Nothing in the records should change; write them all out again.

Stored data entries
- Opening Delimiter -
Lemma unwatch_does_not_cancel_restart_witness :
  let t := mkTask 5 (mkSpec (@UserFactory unit tt) RestartOne) 1 200 in
  contains_child 9 (fst (restart_attempt t (Ok 9) (unwatch 5 supervisor_new))) = true ∧
  contains_child 9 (fst (restart_attempt t (Ok 9) (remove_child 5 supervisor_new))) = true.
Proof.
  apply (unwatch_does_not_cancel_restart (mkTask 5 (mkSpec (@UserFactory unit tt) RestartOne) 1 200)).
  done.
Defined.
Lemma shape_hot_swap p ptr rt : same_shape rt (hot_swap p ptr rt).
Proof.
  unfold hot_swap. case_decide; [|apply same_shape_refl].
  destruct (boxes rt !! p) as [m|] eqn:Hm; [|apply same_shape_refl].
  destruct (send_system_shape (HotSwap ptr) m). by apply (shape_box _ _ m).
Qed.

Lemma shape_recv_call p m m' rt : boxes rt !! p = Some m → recv_call m m' →
  same_shape rt (set_boxes (<[p := m']> (boxes rt)) rt).
Proof.
  intros Hm Hc. destruct Hc as [| |f m' r Hs].
  - destruct (recv_frame m) as (? & ? & _). by apply (shape_box _ _ m).
  - destruct (try_recv_frame m) as (? & ? & _). by apply (shape_box _ _ m).
  - destruct (selective_recv_spec f m) as (m2 & r2 & Hs2 & (? & ? & _) & _).
    replace m2 with m' in * by congruence. by apply (shape_box _ _ m).
Qed.

Lemma shape_actor_recv p rt : same_shape rt (fst (actor_recv p rt)).
Proof.
  unfold actor_recv. destruct (boxes rt !! p) as [m|] eqn:Hm; [|apply same_shape_refl].
  destruct (recv m) as [m' r] eqn:E. simpl. apply (shape_recv_call p m); [done|].
  replace m' with (fst (recv m)) by by rewrite E. constructor.
Qed.

Lemma shape_restart i r rt : same_shape rt (restart_turn i r rt).
Proof.
  unfold restart_turn. destruct (restarts rt !! i) as [[id t]|]; [|apply same_shape_refl].
  destruct (restart_attempt t r (sup_of id rt)) as [s' [|ms t']]; split; naive_solver.
Qed.

Lemma shape_notify id p rt : same_shape rt (rt_notify id p rt).
Proof. unfold rt_notify. destruct (notify_exit p (sup_of id rt)). split; naive_solver. Qed.

Lemma shape_take p f rt : same_shape rt (fst (take_observed_message_matching p f rt)).
Proof. unfold take_observed_message_matching. repeat split_match; split; naive_solver. Qed.

Lemma shape_create_path path rt : same_shape rt (create_path_supervisor path rt).
Proof. unfold create_path_supervisor, path_entry. split_match; split; naive_solver. Qed.
Lemma exits_turn_at i e rt : exits rt !! i = Some e →
  exits (exits_turn i rt) !! i = Some (snd (exit_turn e rt)).
Proof.
  intros He. rewrite (exits_turn_stage i e rt He), exit_turn_exits. simpl.
  apply list_lookup_insert_eq. by eapply lookup_lt_Some.
Qed.

(** What notifying supervisors leaves alone. *)
Record notify_frame rt rt' : Prop := {
  nf_slab : slab rt' = slab rt;
  nf_mail : mailboxes rt' = mailboxes rt;
  nf_boxes : boxes rt' = boxes rt;
  nf_actors : actors rt' = actors rt;
  nf_links : ∀ id, links (sup_of id rt') = links (sup_of id rt)
}.

Lemma notify_frame_trans rt1 rt2 rt3 :
  notify_frame rt1 rt2 → notify_frame rt2 rt3 → notify_frame rt1 rt3.
Proof. intros [] []. split; try congruence. Qed.

Lemma rt_notify_frame id p rt : notify_frame rt (rt_notify id p rt).
Proof. split; try (intros j; apply rt_notify_links); unfold rt_notify; by destruct (notify_exit _ _). Qed.

Lemma notify_turn i e rt : exits rt !! i = Some e →
  ex_stage e = ExNotify ∨ (∃ ids, ex_stage e = ExNotifyPaths ids) →
  notify_frame rt (exits_turn i rt).
Proof.
  intros He Hst. rewrite (exits_turn_stage i e rt He).
  apply (notify_frame_trans _ (fst (exit_turn e rt))); [|by split]. unfold exit_turn.
  destruct Hst as [Hst|[[|id ids] Hst]]; rewrite Hst; simpl; [apply rt_notify_frame|by split|].
  split_match; [apply rt_notify_frame|by split].
Qed.

Lemma notify_paths_run i p res ids rt : exits rt !! i = Some (mkExit p res (ExNotifyPaths ids)) →
  let rt' := Nat.iter (length ids + 1) (exits_turn i) rt in
  exits rt' !! i = Some (mkExit p res ExDeallocate) ∧ notify_frame rt rt'.
Proof.
  revert rt. induction ids as [|id ids IH]; intros rt He.
  - cbn [length Nat.add Nat.iter nat_rect].
    split; [by rewrite (exits_turn_at i _ rt He)|]. apply (notify_turn i _ rt He). right. by eexists.
  - cbn [length Nat.add]. rewrite Nat.iter_succ_r.
    destruct (IH (exits_turn i rt)) as [H1 H2]; [by rewrite (exits_turn_at i _ rt He)|].
    split; [done|]. eapply notify_frame_trans; [|exact H2].
    apply (notify_turn i _ rt He). right. by eexists.
Qed.

(** How often [q] occurs in [l]. *)
Definition occurrences q (l : list Pid) : nat := length (filter (λ x, x = q) l).
Lemma idle_run p n evs n' : node_run n evs n' → idle n p → Forall (λ ev, is_spawn p ev = false) evs →
  delivered_to p evs = [] ∧ taken_by p evs = [] ∧ idle n' p.
Proof.
  induction 1 as [n|n evs n1 ev n2 _ IH Hs]; intros Hi Hf; [done|].
  apply Forall_app in Hf as [Hf Hev]. rewrite Forall_singleton in Hev. destruct (IH Hi Hf) as (Hd & Ht & Hi1).
  rewrite delivered_to_app, taken_by_app, Hd, Ht. clear IH Hd Ht Hf Hi. simpl.
  destruct Hs as [q k Hq|q msg k a Hq|q msg Hq|q msg k l a a' Hq Hr|q msg f l a a' Hq Hr|q k a Hq|q Hq|q k l a res Hq Hm|q Hq];
    (destruct (decide (q = p)) as [->|Hne]; [|split_and!; try done; intros ???;
       rewrite ?lookup_insert_ne, ?lookup_delete_ne by done; apply Hi1]); try by destruct (Hi1 _ _ _ Hq).
  - unfold is_spawn in Hev. by case_bool_decide.
  - done.
  - split_and!; [done..|]. intros ???. by rewrite lookup_insert_eq.
  - split_and!; [done..|]. intros ???. by rewrite lookup_delete_eq.
Qed.

(** The life of an actor up to now: the events since its spawn. *)
Lemma life_no_spawn p l1 l2 : Forall (λ ev, is_spawn p ev = false) l2 → life p (l1 ++ l2) = life p l1 ++ l2.
Proof.
  induction l2 as [|ev l2 IH] using rev_ind; intros Hf; [by rewrite !app_nil_r|].
  apply Forall_app in Hf as [Hf Hev]. rewrite Forall_singleton in Hev.
  rewrite (assoc_L (++)), life_snoc, Hev, IH by done. by rewrite (assoc_L (++)).
Qed.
- Closing Delimiter -
EXERCISE RESPONSE.
Lemma unwatch_does_not_cancel_restart_witness :
  let t := mkTask 5 (mkSpec (@UserFactory unit tt) RestartOne) 1 200 in
  contains_child 9 (fst (restart_attempt t (Ok 9) (unwatch 5 supervisor_new))) = true ∧
  contains_child 9 (fst (restart_attempt t (Ok 9) (remove_child 5 supervisor_new))) = true.
Proof.
  apply (unwatch_does_not_cancel_restart (mkTask 5 (mkSpec (@UserFactory unit tt) RestartOne) 1 200)).
  done.
Defined.
Lemma shape_hot_swap p ptr rt : same_shape rt (hot_swap p ptr rt).
Proof.
  unfold hot_swap. case_decide; [|apply same_shape_refl].
  destruct (boxes rt !! p) as [m|] eqn:Hm; [|apply same_shape_refl].
  destruct (send_system_shape (HotSwap ptr) m). by apply (shape_box _ _ m).
Qed.

Lemma shape_recv_call p m m' rt : boxes rt !! p = Some m → recv_call m m' →
  same_shape rt (set_boxes (<[p := m']> (boxes rt)) rt).
Proof.
  intros Hm Hc. destruct Hc as [| |f m' r Hs].
  - destruct (recv_frame m) as (? & ? & _). by apply (shape_box _ _ m).
  - destruct (try_recv_frame m) as (? & ? & _). by apply (shape_box _ _ m).
  - destruct (selective_recv_spec f m) as (m2 & r2 & Hs2 & (? & ? & _) & _).
    replace m2 with m' in * by congruence. by apply (shape_box _ _ m).
Qed.

Lemma shape_actor_recv p rt : same_shape rt (fst (actor_recv p rt)).
Proof.
  unfold actor_recv. destruct (boxes rt !! p) as [m|] eqn:Hm; [|apply same_shape_refl].
  destruct (recv m) as [m' r] eqn:E. simpl. apply (shape_recv_call p m); [done|].
  replace m' with (fst (recv m)) by by rewrite E. constructor.
Qed.

Lemma shape_restart i r rt : same_shape rt (restart_turn i r rt).
Proof.
  unfold restart_turn. destruct (restarts rt !! i) as [[id t]|]; [|apply same_shape_refl].
  destruct (restart_attempt t r (sup_of id rt)) as [s' [|ms t']]; split; naive_solver.
Qed.

Lemma shape_notify id p rt : same_shape rt (rt_notify id p rt).
Proof. unfold rt_notify. destruct (notify_exit p (sup_of id rt)). split; naive_solver. Qed.

Lemma shape_take p f rt : same_shape rt (fst (take_observed_message_matching p f rt)).
Proof. unfold take_observed_message_matching. repeat split_match; split; naive_solver. Qed.

Lemma shape_create_path path rt : same_shape rt (create_path_supervisor path rt).
Proof. unfold create_path_supervisor, path_entry. split_match; split; naive_solver. Qed.
Lemma exits_turn_at i e rt : exits rt !! i = Some e →
  exits (exits_turn i rt) !! i = Some (snd (exit_turn e rt)).
Proof.
  intros He. rewrite (exits_turn_stage i e rt He), exit_turn_exits. simpl.
  apply list_lookup_insert_eq. by eapply lookup_lt_Some.
Qed.

(** What notifying supervisors leaves alone. *)
Record notify_frame rt rt' : Prop := {
  nf_slab : slab rt' = slab rt;
  nf_mail : mailboxes rt' = mailboxes rt;
  nf_boxes : boxes rt' = boxes rt;
  nf_actors : actors rt' = actors rt;
  nf_links : ∀ id, links (sup_of id rt') = links (sup_of id rt)
}.

Lemma notify_frame_trans rt1 rt2 rt3 :
  notify_frame rt1 rt2 → notify_frame rt2 rt3 → notify_frame rt1 rt3.
Proof. intros [] []. split; try congruence. Qed.

Lemma rt_notify_frame id p rt : notify_frame rt (rt_notify id p rt).
Proof. split; try (intros j; apply rt_notify_links); unfold rt_notify; by destruct (notify_exit _ _). Qed.

Lemma notify_turn i e rt : exits rt !! i = Some e →
  ex_stage e = ExNotify ∨ (∃ ids, ex_stage e = ExNotifyPaths ids) →
  notify_frame rt (exits_turn i rt).
Proof.
  intros He Hst. rewrite (exits_turn_stage i e rt He).
  apply (notify_frame_trans _ (fst (exit_turn e rt))); [|by split]. unfold exit_turn.
  destruct Hst as [Hst|[[|id ids] Hst]]; rewrite Hst; simpl; [apply rt_notify_frame|by split|].
  split_match; [apply rt_notify_frame|by split].
Qed.

Lemma notify_paths_run i p res ids rt : exits rt !! i = Some (mkExit p res (ExNotifyPaths ids)) →
  let rt' := Nat.iter (length ids + 1) (exits_turn i) rt in
  exits rt' !! i = Some (mkExit p res ExDeallocate) ∧ notify_frame rt rt'.
Proof.
  revert rt. induction ids as [|id ids IH]; intros rt He.
  - cbn [length Nat.add Nat.iter nat_rect].
    split; [by rewrite (exits_turn_at i _ rt He)|]. apply (notify_turn i _ rt He). right. by eexists.
  - cbn [length Nat.add]. rewrite Nat.iter_succ_r.
    destruct (IH (exits_turn i rt)) as [H1 H2]; [by rewrite (exits_turn_at i _ rt He)|].
    split; [done|]. eapply notify_frame_trans; [|exact H2].
    apply (notify_turn i _ rt He). right. by eexists.
Qed.

(** How often [q] occurs in [l]. *)
Definition occurrences q (l : list Pid) : nat := length (filter (λ x, x = q) l).
Lemma idle_run p n evs n' : node_run n evs n' → idle n p → Forall (λ ev, is_spawn p ev = false) evs →
  delivered_to p evs = [] ∧ taken_by p evs = [] ∧ idle n' p.
Proof.
  induction 1 as [n|n evs n1 ev n2 _ IH Hs]; intros Hi Hf; [done|].
  apply Forall_app in Hf as [Hf Hev]. rewrite Forall_singleton in Hev. destruct (IH Hi Hf) as (Hd & Ht & Hi1).
  rewrite delivered_to_app, taken_by_app, Hd, Ht. clear IH Hd Ht Hf Hi. simpl.
  destruct Hs as [q k Hq|q msg k a Hq|q msg Hq|q msg k l a a' Hq Hr|q msg f l a a' Hq Hr|q k a Hq|q Hq|q k l a res Hq Hm|q Hq];
    (destruct (decide (q = p)) as [->|Hne]; [|split_and!; try done; intros ???;
       rewrite ?lookup_insert_ne, ?lookup_delete_ne by done; apply Hi1]); try by destruct (Hi1 _ _ _ Hq).
  - unfold is_spawn in Hev. by case_bool_decide.
  - done.
  - split_and!; [done..|]. intros ???. by rewrite lookup_insert_eq.
  - split_and!; [done..|]. intros ???. by rewrite lookup_delete_eq.
Qed.

(** The life of an actor up to now: the events since its spawn. *)
Lemma life_no_spawn p l1 l2 : Forall (λ ev, is_spawn p ev = false) l2 → life p (l1 ++ l2) = life p l1 ++ l2.
Proof.
  induction l2 as [|ev l2 IH] using rev_ind; intros Hf; [by rewrite !app_nil_r|].
  apply Forall_app in Hf as [Hf Hev]. rewrite Forall_singleton in Hev.
  rewrite (assoc_L (++)), life_snoc, Hev, IH by done. by rewrite (assoc_L (++)).
Qed.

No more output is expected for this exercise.